Market might be halved by changes to solar incentives
People who decided to use solar were set to receive payments for any excess power generated. Recently, it was revealed that the California Public Utilities Commission has plans to lower those payments. In addition, customers would need to pay a monthly fee. This would mean it will take more time than was expected for the solar installation and usage to pay for itself. Often, people think about how long they will have before a project of any kind benefits them financially. If the financial benefit no longer exists, then this could diminish the number of people using solar and damage design professionals who might have been creating homes and other projects based on more people making the switch.
Instead of taking up to six years for it to pay off, the changes – if implemented – would take 14 to 15 years. This is a significant adjustment. It is important to note that this is simply an analysis and the debate is ongoing. The number of people who would install solar is expected to decrease significantly if this is proven to be the case. Solar companies, legislators and those who are pushing for renewable energy are fighting the proposal. Another issue is the Investment Tax Credit which is set to lower at the start of 2023.

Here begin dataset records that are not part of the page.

Lemma pinv_read_body wreg acc l Br Bw k rem w :
  rem <> 0%nat ->
  (forall l' Bw', Bw' + Z.of_nat (length l') = Bw + Z.of_nat (length l) ->
     forall acc', triple (pinv tr tw false wreg l' Br Bw') (k acc') (read_post wreg acc' l' Br Bw')) ->
  triple (getc_post wreg l Br Bw w) (pipe_read_body k rem acc w) (read_post wreg acc l Br Bw).
Proof.
  intros Hrem Hk. destruct w as [[c|e]|]; cbn.
  - apply triple_exists. intros l'. intros s (-> & Hinv).
    destruct ((ring_readable (rs_ring s) =? 0) && has (flags (rs_ring s)) RING_SIGNAL_RET) eqn:Hb.
    + destruct (pinv_clear_flags _ _ _ _ _ (Z.lnot RING_SIGNAL_RET) _ Hinv) as (u & s' & E & Hs').
      exists (RDone (acc ++ [c])), s'.
      split; [|exists l'; rewrite <- app_assoc; split; [done|]].
      * step_run (eq_refl : get_ring s = Ret (rs_ring s, s)). rewrite Hb. by step_run E.
      * cbn [length]. replace (Bw + _ - _) with (Bw + 1) by lia. done.
    + destruct (Hk l' (Bw + 1) ltac:(cbn; lia) (acc ++ [c]) s Hinv) as (w & s' & E & Hp).
      exists w, s'. step_run (eq_refl : get_ring s = Ret (rs_ring s, s)). rewrite Hb.
      split; [done|]. destruct w as [got|rem' acc']; cbn in *.
      * destruct Hp as (l'' & E' & Hp). exists l''. rewrite <- app_assoc in E'. split; [done|].
        pinv_done Hp.
      * destruct Hp as (? & E' & Hp). rewrite <- app_assoc in E'. split_and!; [done..|].
        pinv_done Hp.
  - apply triple_ret. intros s Hinv. exists l. split; [done|].
    pinv_done Hinv.
  - apply triple_ret. intros s (-> & Hinv). split_and!; [done..|by rewrite app_nil_r|].
    pinv_done Hinv.
Qed.

Lemma pinv_read_from wreg Br rem : forall acc l Bw,
  Bw + Z.of_nat (length l) + 1 < 2 ^ 32 ->
  triple (pinv tr tw false wreg l Br Bw) (pipe_read_from tr rem acc) (read_post wreg acc l Br Bw).
Proof.
  induction rem as [|rem IH]; intros acc l Bw HB; cbn [pipe_read_from].
  - apply triple_ret. intros s Hinv. exists l. split; [done|].
    pinv_done Hinv.
  - eapply triple_bind; [apply pinv_getc; lia|]. intros w. apply pinv_read_body; [done|].
    intros l' Bw' HBw' acc'. apply IH. lia.
Qed.

(** *** The writer's segments *)
Definition putc_post (rreg : bool) l c Br Bw (w : io Z) (s : rstate) : Prop :=
  match w with
  | Sleep => pinv tr tw rreg true l Br 0 s
  | Done e => if e =? 0 then pinv tr tw rreg false (l ++ [c]) (Br + 1) Bw s
              else pinv tr tw rreg false l Br Bw s
  end.

Lemma pinv_putc rreg l c Br Bw :
  Br + 1 < 2 ^ 32 ->
  triple (pinv tr tw rreg false l Br Bw)
    (w ← ring_putc_loop ring_fuel tw; ring_putc_finish c w) (putc_post rreg l c Br Bw).
Proof.
  intros HB [r ws] Hinv. pose proof Hinv as (Hok & Hcap & HC & Hr & Hw & HBr & HBw). cbn in *.
  pose proof (ring_writable_full r Hok) as Hfull. pose proof (length_contents r Hok) as Hlen.
  pose proof (ring_count_range r Hok). rewrite HC in Hlen.
  destruct (has (flags r) RING_SIGNAL_EOF) eqn:HE;
    destruct (decide (ring_writable r = 0)) as [Hz|Hz].
  - step_run (ring_putc_loop_eof tw r ws 2 Hz HE). eexists _, _. by split.
  - step_run (ring_putc_loop_room tw r ws 2 Hz). cbn. step_run (ring_store_eof c r ws HE).
    eexists _, _. by split.
  - step_run (ring_putc_loop_sleep tw r ws Hz HE (proj1 Hw)). eexists _, _. split; [reflexivity|].
    cbn. unfold pinv; cbn. split_and!; try done; try lia. left; cbn.
    split_and!; try done; [apply Hw|]. unfold writer_cond; cbn.
    split; [|done]. rewrite HC at 1. apply Hfull in Hz. cbn. lia.
  - step_run (ring_putc_loop_room tw r ws 2 Hz). cbn.
    destruct (pinv_store rreg c l Br Bw HB ltac:(lia) _ (conj Hinv HE)) as (e & s' & E & -> & Hs').
    step_run E. eexists _, _. by split.
Qed.

Lemma pinv_writer_runs rreg l Br Bw s v :
  pinv tr tw rreg true l Br Bw s ->
  pinv tr tw rreg false l Br Bw
    (mk_rstate (set_writer_wait (mk_notify None v) (rs_ring s)) (rs_woken (unwake tw s))).
Proof.
  intros (Hok & Hcap & HC & Hr & Hw & HBr & HBw). unfold pinv; cbn.
  split_and!; try done; try lia.
  - eapply side_mono; [intros H; exact H| |reflexivity|exact Hr].
    rewrite list_elem_of_filter. naive_solver.
  - rewrite list_elem_of_filter. tauto.
Qed.

Lemma pinv_putc_resume rreg l c Br Bw intr s :
  Br + 1 < 2 ^ 32 -> pinv tr tw rreg true l Br Bw s ->
  tw ∈ rs_woken s \/ intr = true ->
  exists w s', ring_putc_resume tw c intr (unwake tw s) = Ret (w, s') /\ putc_post rreg l c Br Bw w s'.
Proof.
  intros HB Hinv Hwk. unfold ring_putc_resume. destruct intr.
  - eexists _, _. split; [reflexivity|]. cbn. by apply (pinv_writer_runs _ _ _ _ s).
  - destruct Hwk as [Hwk|]; [|done].
    assert (n_owner (writer_wait (rs_ring s)) = None /\ n_value (writer_wait (rs_ring s)) <> 0)
      as [HO HV].
    { destruct Hinv as (_ & _ & _ & _ & Hw & _). destruct Hw as [(_ & Hn & _)|(? & _ & ?)];
        [done|]. split; [done|lia]. }
    assert (on_writer_wait (thread_wait_io_resume tw false) (unwake tw s) =
            Ret (Done 0, mk_rstate (set_writer_wait (mk_notify None 0) (rs_ring s))
                           (rs_woken (unwake tw s)))) as E.
    { unfold on_writer_wait, on_ring, thread_wait_io_resume, thread_wait_io_enter. run_simpl. cbn.
      rewrite bool_decide_true by done. cbn. by destruct (rs_ring s). }
    step_run E. cbn [Z.eqb].
    exact (pinv_putc rreg l c Br Bw HB _ (pinv_writer_runs _ _ _ _ _ 0 Hinv)).
Qed.

Definition write_post (rreg : bool) len buf l Br (w : write_res) (s : rstate) : Prop :=
  exists sto Bw,
    match w with
    | WDone code => sto `prefix_of` buf /\ (code = -1 \/ code = i32 len /\ sto = buf) /\
        pinv tr tw rreg false (l ++ sto) (Br + Z.of_nat (length sto)) Bw s
    | WSleep rest => buf = sto ++ rest /\ rest <> [] /\ Bw = 0 /\
        pinv tr tw rreg true (l ++ sto) (Br + Z.of_nat (length sto)) Bw s
    end.

Lemma pinv_length rreg wreg l Br Bw s :
  pinv tr tw rreg wreg l Br Bw s -> Z.of_nat (length l) < PIPE_RING_SIZE.
Proof.
  intros (Hok & Hcap & HC & _). rewrite <- HC, length_contents, <- Hcap by done.
  by apply ring_count_range.
Qed.

(** One byte stored, then a segment that stores the rest. *)
Lemma write_post_cons rreg len c buf l Br w s :
  write_post rreg len buf (l ++ [c]) (Br + 1) w s -> write_post rreg len (c :: buf) l Br w s.
Proof.
  intros (sto & Bw & H). exists (c :: sto), Bw.
  replace (Br + Z.of_nat (length (c :: sto))) with (Br + 1 + Z.of_nat (length sto)) by (cbn; lia).
  rewrite (cons_middle c l sto), app_assoc. destruct w as [code|rest].
  - destruct H as (Hp & Hc & Hinv). split_and!; [by apply prefix_cons| |done]. naive_solver.
  - destruct H as (-> & ? & ? & ?). done.
Qed.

Design professionals must be prepared for every potential roadblock
This is an example of regulatory and political issues bleeding into how businesses prepare for the future. With design professionals who might have been getting ready for an influx of projects related to the rising popularity of solar energy, this is undoubtedly worrisome. There may be contracts in place, financial outlays and fear as to what this might mean. Having assistance with this is imperative and consulting with those who are experienced in the legal aspects of design, business and regulation can be helpful.